(** * weather_etl.py: the retrying fetcher and the deduplicating CSV writer

    A shallow embedding of [WeatherExtractor] (src/weather_etl.py).  Methods
    that touch the network, the data directory, the clock or the object's
    ledger are computations in a state-and-exception monad; the libraries
    they call (requests, csv, logging, time) are modelled by what the
    methods observe of them. *)

From Stdlib Require Import ZArith QArith Qcanon Ascii String List Lia.
From stdpp Require Import gmap strings list fin_maps pretty.

Local Open Scope string_scope.
Local Open Scope Z_scope.

(** ** Python values *)

(** What [response.json()] returns.  A number carries its exact value and
    whether Python holds it as a float (that only affects how it prints);
    a dict is the list of its items, keys distinct, in insertion order. *)
#[local] Unset Elimination Schemes.
Inductive json : Type :=
| JNull
| JBool (b : bool)
| JNum (is_float : bool) (v : Qc)
| JStr (s : string)
| JArr (items : list json)
| JObj (members : list (string * json)).
#[local] Set Elimination Schemes.

(** The exception classes that can reach one of the handlers of the module. *)
Inductive exn : Type :=
| ConnectTimeout | HTTPError | ReadTimeout | Timeout | ConnectionError
| RequestException | JSONDecodeError
| KeyError | TypeError | AttributeError.

Inductive result (A : Type) : Type :=
| Ok (a : A)
| Raise (e : exn).
Arguments Ok {A} a.
Arguments Raise {A} e.

(** [bool(v)], as in [if data:]. *)
Definition truthy (v : json) : bool :=
  match v with
  | JNull => false
  | JBool b => b
  | JNum _ q => negb (bool_decide (q = Q2Qc 0))
  | JStr s => negb (bool_decide (s = ""))
  | JArr l => negb (bool_decide (l = []))
  | JObj m => match m with [] => false | _ :: _ => true end
  end.

Fixpoint assoc (k : string) (m : list (string * json)) : option json :=
  match m with
  | [] => None
  | (k', v) :: rest => if String.eqb k k' then Some v else assoc k rest
  end.

(** [v[k]] for a string [k]: only a dict can be subscripted by a string. *)
Definition getitem (v : json) (k : string) : result json :=
  match v with
  | JObj m => match assoc k m with Some x => Ok x | None => Raise KeyError end
  | _ => Raise TypeError
  end.

(** [v.get(k, default)]: among JSON values only a dict has [get]. *)
Definition get_default (v : json) (k : string) (default : json) : result json :=
  match v with
  | JObj m => Ok (match assoc k m with Some x => x | None => default end)
  | _ => Raise AttributeError
  end.

(** [s.replace(' ', '_')] and [s.upper()] on byte strings (for [upper], the
    ASCII letters). *)
Fixpoint replace_space (s : string) : string :=
  match s with
  | EmptyString => EmptyString
  | String c rest =>
      String (if Ascii.eqb c " "%char then "_"%char else c) (replace_space rest)
  end.

Definition upper_ascii (c : ascii) : ascii :=
  let n := nat_of_ascii c in
  if (Nat.leb 97 n && Nat.leb n 122)%bool then ascii_of_nat (n - 32) else c.

Fixpoint upper (s : string) : string :=
  match s with
  | EmptyString => EmptyString
  | String c rest => String (upper_ascii c) (upper rest)
  end.

(** [v.replace(' ', '_')]: only a str has [replace]. *)
Definition str_replace (v : json) : result string :=
  match v with
  | JStr s => Ok (replace_space s)
  | _ => Raise AttributeError
  end.

Fixpoint chars (s : string) : list json :=
  match s with
  | EmptyString => []
  | String c rest => JStr (String c EmptyString) :: chars rest
  end.

(** The items a [for] loop draws from [v]: the elements of a list, the keys
    of a dict, the characters of a str; anything else is not iterable. *)
Definition iter (v : json) : result (list json) :=
  match v with
  | JArr l => Ok l
  | JObj m => Ok (map (fun kv => JStr (fst kv)) m)
  | JStr s => Ok (chars s)
  | _ => Raise TypeError
  end.

(** ** Ledger keys *)

(** The first component of a ledger key, up to Python's [==] and [hash]:
    [True == 1 == 1.0], so booleans and numbers are kept by value. *)
Inductive keyval : Type :=
| KNone
| KNum (v : Qc)
| KStr (s : string).

Global Instance keyval_eq_dec : EqDecision keyval.
Proof. solve_decision. Defined.

Global Instance keyval_countable : Countable keyval.
Proof.
  refine (inj_countable'
    (fun k => match k with
              | KNone => inl tt
              | KNum v => inr (inl v)
              | KStr s => inr (inr s)
              end)
    (fun x => match x with
              | inl _ => KNone
              | inr (inl v) => KNum v
              | inr (inr s) => KStr s
              end) _).
  intros [ | v | s]; reflexivity.
Defined.

(** A key [(row['Date'], row['Type'])]. *)
Definition key : Type := keyval * string.

(** Hashing a value for a set lookup; lists and dicts are unhashable. *)
Definition hash_key (v : json) : result keyval :=
  match v with
  | JNull => Ok KNone
  | JBool b => Ok (KNum (Q2Qc (if b then 1 else 0)))
  | JNum _ q => Ok (KNum q)
  | JStr s => Ok (KStr s)
  | JArr _ | JObj _ => Raise TypeError
  end.

(** ** The world the extractor runs in *)

Inductive level : Type := INFO | WARNING | ERROR.

(** One constructor per [logging] call of the module, with the values its
    f-string interpolates. *)
Inductive message : Type :=
| MsgRetrying (attempt no_of_retries : Z) (e : exn) (delay : Z)
| MsgAllRetriesFailed (no_of_retries : Z)
| MsgExceptionType (e : exn)
| MsgExceptionMessage (e : exn)
| MsgStackTrace (e : exn)
| MsgHeaderWritten (city : string)
| MsgFetchFailed (e : exn)
| MsgWrote (mode_upper city : string) (date : json)
| MsgSkippedDuplicate (city : string) (date : json) (mode_upper : string)
| MsgExtractError (mode : string) (e : exn)
| MsgFetchingForecast (city : string)
| MsgFetchingHistory (city date : string).

(** What the process does to the outside, oldest first. *)
Inductive event : Type :=
| Request (url : string)
| Sleep (seconds : Z)
| Log (lvl : level) (msg : message).

(** What the outside answers.  [remote n url] is the outcome of
    [requests.get(url)], [raise_for_status()] and [json()] for the [n]-th
    request of the process; [py_str] is [str(v)] as [csv] applies it to a
    cell that is neither [None] nor a str; [today] is the ordinal of
    [datetime.date.today()] and [strftime_ymd] prints an ordinal as
    [%Y-%m-%d]. *)
Record environment : Type := {
  remote : nat -> string -> result json;
  py_str : json -> string;
  today : Z;
  strftime_ymd : Z -> string
}.

(** [self.api_key] and [self.cities], read from secrets.ini. *)
Record config : Type := {
  api_key : string;
  cities : list string
}.

(** A CSV file as the records [csv.reader] yields for it, each the list of
    its fields; the empty list is the file of size zero.  The lines of a
    file are taken to be terminated, as [csv.writer] leaves them, and its
    fields to be within what the reader accepts. *)
Abbreviation csv_file := (list (list string)).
---
For the word "fields", return every line of the records that holds it.

    its fields; the empty list is the file of size zero.  The lines of a
    fields to be within what the reader accepts. *)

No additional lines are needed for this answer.